*Work required*:
Using the records below, repeat exactly the lines from the one holding "((IPC_READ < length" through the one holding "by exists s.", both ends included, and no others.

*Data under study*:
BEGIN
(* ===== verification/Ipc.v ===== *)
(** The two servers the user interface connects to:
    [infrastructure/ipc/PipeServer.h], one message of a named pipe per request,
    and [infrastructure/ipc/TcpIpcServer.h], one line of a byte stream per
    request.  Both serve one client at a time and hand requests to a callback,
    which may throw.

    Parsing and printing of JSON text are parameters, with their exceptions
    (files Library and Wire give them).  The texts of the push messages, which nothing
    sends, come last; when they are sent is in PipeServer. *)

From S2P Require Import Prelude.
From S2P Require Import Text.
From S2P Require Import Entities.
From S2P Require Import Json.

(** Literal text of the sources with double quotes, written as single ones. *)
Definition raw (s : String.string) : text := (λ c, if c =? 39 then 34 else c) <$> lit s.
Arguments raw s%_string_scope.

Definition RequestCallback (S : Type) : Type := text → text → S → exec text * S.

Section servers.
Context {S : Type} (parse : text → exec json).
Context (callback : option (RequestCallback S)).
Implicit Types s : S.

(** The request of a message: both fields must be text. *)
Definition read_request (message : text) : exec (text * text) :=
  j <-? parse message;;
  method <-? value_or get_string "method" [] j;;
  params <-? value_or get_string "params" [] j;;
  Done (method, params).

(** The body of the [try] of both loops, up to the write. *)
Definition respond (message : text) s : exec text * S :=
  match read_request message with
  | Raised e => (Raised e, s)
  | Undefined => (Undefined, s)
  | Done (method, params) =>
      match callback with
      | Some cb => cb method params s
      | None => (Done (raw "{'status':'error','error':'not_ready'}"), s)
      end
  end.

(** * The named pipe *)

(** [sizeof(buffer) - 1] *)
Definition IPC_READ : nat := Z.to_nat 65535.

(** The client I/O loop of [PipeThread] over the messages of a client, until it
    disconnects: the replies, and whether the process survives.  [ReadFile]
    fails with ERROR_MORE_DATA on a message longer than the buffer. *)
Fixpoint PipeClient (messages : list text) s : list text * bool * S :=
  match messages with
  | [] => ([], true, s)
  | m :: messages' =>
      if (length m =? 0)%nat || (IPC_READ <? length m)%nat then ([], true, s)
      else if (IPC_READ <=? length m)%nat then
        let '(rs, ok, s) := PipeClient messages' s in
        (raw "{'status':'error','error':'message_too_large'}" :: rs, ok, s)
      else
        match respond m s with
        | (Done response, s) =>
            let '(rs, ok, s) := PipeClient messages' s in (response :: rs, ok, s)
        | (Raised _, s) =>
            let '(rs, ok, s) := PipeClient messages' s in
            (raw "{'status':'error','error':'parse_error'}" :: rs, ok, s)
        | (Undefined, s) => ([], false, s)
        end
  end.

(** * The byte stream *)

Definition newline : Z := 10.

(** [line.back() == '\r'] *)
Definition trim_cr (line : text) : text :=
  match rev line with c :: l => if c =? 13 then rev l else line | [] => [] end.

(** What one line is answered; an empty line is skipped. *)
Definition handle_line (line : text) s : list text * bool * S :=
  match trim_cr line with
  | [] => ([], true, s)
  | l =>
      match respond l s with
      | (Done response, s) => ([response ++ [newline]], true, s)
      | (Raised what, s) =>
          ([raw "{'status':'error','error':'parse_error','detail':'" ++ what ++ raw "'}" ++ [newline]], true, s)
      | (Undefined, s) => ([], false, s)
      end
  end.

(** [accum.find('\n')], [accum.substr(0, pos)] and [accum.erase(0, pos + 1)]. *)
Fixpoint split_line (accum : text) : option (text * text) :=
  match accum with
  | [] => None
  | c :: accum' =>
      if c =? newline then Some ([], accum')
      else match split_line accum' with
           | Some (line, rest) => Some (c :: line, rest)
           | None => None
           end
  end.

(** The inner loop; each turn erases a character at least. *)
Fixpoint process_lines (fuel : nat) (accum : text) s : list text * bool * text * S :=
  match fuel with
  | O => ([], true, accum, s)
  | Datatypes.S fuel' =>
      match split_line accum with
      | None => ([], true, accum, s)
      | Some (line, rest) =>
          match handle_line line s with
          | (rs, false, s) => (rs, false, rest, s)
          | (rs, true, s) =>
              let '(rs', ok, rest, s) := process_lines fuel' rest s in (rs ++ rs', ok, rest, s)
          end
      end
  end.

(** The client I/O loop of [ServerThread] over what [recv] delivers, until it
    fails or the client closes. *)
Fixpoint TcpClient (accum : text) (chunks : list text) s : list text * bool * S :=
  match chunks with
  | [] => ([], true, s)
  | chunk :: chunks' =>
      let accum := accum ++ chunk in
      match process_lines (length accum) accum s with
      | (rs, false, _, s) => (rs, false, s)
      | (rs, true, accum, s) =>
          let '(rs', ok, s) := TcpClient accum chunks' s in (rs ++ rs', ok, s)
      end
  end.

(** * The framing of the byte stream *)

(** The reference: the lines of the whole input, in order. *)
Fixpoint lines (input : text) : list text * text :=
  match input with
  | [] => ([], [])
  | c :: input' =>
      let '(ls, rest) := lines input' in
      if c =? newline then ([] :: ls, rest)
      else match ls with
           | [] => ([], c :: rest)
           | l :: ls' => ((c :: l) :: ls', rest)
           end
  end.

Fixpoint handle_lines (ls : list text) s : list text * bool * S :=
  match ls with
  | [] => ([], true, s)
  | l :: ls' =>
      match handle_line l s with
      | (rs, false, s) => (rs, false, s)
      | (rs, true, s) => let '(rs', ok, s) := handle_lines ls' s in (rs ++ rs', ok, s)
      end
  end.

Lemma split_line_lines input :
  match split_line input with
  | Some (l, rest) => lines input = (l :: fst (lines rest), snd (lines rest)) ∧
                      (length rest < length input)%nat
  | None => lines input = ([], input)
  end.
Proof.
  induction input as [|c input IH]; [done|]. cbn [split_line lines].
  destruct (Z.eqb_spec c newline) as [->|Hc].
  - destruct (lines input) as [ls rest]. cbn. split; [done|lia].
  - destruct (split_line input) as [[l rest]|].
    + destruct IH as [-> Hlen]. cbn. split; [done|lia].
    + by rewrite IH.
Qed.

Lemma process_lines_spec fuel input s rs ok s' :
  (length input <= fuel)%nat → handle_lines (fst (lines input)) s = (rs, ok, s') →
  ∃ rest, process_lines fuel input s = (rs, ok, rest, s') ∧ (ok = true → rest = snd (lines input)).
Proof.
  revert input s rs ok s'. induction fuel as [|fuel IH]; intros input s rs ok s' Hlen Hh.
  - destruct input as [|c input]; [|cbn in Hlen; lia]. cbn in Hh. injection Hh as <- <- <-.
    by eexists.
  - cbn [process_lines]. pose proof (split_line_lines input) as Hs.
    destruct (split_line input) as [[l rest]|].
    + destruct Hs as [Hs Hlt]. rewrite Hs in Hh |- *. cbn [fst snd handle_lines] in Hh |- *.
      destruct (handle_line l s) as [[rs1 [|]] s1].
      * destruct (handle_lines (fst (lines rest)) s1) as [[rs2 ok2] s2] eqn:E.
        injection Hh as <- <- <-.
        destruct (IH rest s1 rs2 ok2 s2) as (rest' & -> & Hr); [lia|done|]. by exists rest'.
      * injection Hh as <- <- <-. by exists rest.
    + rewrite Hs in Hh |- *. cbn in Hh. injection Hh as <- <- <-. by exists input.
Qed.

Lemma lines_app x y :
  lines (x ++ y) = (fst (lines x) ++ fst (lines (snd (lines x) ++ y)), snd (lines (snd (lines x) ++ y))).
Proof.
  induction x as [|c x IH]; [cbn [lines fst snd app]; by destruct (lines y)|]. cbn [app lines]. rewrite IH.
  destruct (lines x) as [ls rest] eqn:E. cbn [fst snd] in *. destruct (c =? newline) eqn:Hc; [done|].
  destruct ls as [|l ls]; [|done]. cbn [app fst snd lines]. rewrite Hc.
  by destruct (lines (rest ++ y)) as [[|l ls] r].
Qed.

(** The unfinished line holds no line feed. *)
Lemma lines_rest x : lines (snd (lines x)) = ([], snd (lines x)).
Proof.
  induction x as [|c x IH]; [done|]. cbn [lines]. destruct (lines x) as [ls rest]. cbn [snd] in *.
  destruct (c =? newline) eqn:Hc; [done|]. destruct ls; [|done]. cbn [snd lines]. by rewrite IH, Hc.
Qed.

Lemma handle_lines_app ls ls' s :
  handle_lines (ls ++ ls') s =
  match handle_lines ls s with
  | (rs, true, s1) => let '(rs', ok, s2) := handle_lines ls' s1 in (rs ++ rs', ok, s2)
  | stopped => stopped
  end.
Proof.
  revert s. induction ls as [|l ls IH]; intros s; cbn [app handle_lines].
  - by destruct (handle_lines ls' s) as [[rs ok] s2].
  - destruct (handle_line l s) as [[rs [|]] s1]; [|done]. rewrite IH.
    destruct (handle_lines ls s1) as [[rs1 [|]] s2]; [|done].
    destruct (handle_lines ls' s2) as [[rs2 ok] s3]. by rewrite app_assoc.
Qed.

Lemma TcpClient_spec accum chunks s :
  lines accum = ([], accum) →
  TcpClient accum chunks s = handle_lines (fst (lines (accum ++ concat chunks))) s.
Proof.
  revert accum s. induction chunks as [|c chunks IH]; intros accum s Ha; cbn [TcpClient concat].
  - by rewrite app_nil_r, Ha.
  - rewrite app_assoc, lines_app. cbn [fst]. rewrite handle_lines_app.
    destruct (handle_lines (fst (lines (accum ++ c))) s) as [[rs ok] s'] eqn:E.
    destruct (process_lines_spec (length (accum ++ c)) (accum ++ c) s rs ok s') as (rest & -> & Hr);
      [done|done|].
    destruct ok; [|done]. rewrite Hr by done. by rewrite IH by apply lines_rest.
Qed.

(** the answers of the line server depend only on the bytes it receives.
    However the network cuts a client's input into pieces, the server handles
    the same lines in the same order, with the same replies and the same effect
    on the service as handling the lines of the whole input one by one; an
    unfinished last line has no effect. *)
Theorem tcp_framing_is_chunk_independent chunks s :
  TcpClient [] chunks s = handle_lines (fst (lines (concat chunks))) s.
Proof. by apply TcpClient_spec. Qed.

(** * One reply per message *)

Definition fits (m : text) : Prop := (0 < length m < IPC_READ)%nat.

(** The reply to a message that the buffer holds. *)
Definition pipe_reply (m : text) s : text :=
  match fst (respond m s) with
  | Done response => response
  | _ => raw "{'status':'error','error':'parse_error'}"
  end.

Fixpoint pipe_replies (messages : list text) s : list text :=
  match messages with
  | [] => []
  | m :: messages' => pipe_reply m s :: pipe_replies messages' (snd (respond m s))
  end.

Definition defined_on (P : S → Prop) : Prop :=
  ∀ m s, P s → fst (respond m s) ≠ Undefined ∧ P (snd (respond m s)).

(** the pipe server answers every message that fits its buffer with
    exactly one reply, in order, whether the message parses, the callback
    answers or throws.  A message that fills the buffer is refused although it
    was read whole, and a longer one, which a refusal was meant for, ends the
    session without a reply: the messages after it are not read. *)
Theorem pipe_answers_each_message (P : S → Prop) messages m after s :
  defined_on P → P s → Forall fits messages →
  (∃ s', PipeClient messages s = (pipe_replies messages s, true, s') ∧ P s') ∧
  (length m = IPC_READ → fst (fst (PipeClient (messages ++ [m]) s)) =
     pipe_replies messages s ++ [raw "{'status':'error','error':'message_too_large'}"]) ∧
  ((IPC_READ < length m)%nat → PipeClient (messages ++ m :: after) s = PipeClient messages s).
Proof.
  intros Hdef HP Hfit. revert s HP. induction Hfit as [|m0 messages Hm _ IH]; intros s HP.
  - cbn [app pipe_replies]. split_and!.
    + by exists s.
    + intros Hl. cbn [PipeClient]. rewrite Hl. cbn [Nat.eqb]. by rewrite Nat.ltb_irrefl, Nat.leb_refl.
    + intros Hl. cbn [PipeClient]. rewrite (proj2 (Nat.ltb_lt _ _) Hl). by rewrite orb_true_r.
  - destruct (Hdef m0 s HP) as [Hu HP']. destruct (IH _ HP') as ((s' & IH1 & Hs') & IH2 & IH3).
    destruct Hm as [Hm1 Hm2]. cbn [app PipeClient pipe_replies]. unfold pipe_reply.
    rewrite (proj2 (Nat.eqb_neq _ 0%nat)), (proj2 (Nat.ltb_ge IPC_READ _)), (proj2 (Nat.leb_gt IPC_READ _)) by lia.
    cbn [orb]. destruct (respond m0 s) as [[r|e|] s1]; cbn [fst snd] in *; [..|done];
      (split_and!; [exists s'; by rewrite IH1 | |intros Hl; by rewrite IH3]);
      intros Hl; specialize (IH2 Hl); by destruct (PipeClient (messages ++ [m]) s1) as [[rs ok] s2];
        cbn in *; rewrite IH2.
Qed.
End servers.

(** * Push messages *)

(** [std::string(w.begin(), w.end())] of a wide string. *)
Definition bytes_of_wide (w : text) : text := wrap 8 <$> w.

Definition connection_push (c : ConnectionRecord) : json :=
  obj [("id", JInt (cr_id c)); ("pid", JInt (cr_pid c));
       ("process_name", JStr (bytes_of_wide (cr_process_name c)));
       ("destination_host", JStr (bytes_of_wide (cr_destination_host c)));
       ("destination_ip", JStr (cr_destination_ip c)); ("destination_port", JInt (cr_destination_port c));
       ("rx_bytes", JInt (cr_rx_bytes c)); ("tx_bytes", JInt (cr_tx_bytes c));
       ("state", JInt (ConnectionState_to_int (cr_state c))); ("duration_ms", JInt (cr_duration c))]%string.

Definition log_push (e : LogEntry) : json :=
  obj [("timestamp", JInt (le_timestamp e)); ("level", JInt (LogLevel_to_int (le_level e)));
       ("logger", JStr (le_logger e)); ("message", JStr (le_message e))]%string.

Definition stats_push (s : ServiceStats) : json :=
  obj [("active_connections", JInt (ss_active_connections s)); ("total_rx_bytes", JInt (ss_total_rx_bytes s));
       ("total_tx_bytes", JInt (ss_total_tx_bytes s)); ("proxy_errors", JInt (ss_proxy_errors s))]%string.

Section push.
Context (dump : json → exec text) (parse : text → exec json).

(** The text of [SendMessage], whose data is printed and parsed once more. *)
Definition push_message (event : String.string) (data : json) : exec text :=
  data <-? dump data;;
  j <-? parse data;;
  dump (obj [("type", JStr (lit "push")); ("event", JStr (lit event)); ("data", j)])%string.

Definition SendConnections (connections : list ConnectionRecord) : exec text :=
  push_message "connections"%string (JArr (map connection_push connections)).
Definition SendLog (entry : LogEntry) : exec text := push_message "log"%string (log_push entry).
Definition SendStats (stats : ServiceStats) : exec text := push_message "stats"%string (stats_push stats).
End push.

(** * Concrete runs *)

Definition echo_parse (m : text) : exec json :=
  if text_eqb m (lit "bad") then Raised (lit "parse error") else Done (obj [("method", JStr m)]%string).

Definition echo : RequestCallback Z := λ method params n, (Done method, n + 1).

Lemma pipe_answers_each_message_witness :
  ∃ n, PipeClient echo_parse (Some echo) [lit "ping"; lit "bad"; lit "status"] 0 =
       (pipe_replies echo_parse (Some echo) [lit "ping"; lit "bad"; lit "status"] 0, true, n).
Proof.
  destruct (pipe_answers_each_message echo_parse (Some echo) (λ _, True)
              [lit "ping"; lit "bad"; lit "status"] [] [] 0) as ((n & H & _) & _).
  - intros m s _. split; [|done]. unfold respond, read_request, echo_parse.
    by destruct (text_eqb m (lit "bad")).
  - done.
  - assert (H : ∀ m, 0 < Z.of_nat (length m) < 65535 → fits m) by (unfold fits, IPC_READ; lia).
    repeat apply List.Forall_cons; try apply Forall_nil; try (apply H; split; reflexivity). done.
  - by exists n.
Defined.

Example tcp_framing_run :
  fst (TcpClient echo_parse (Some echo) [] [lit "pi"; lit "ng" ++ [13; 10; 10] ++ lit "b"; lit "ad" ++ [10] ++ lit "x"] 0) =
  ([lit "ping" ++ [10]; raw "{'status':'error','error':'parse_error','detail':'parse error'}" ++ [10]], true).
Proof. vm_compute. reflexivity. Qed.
END
*Response to the exercise*:
  ((IPC_READ < length m)%nat → PipeClient (messages ++ m :: after) s = PipeClient messages s).
Proof.
  intros Hdef HP Hfit. revert s HP. induction Hfit as [|m0 messages Hm _ IH]; intros s HP.
  - cbn [app pipe_replies]. split_and!.
    + by exists s.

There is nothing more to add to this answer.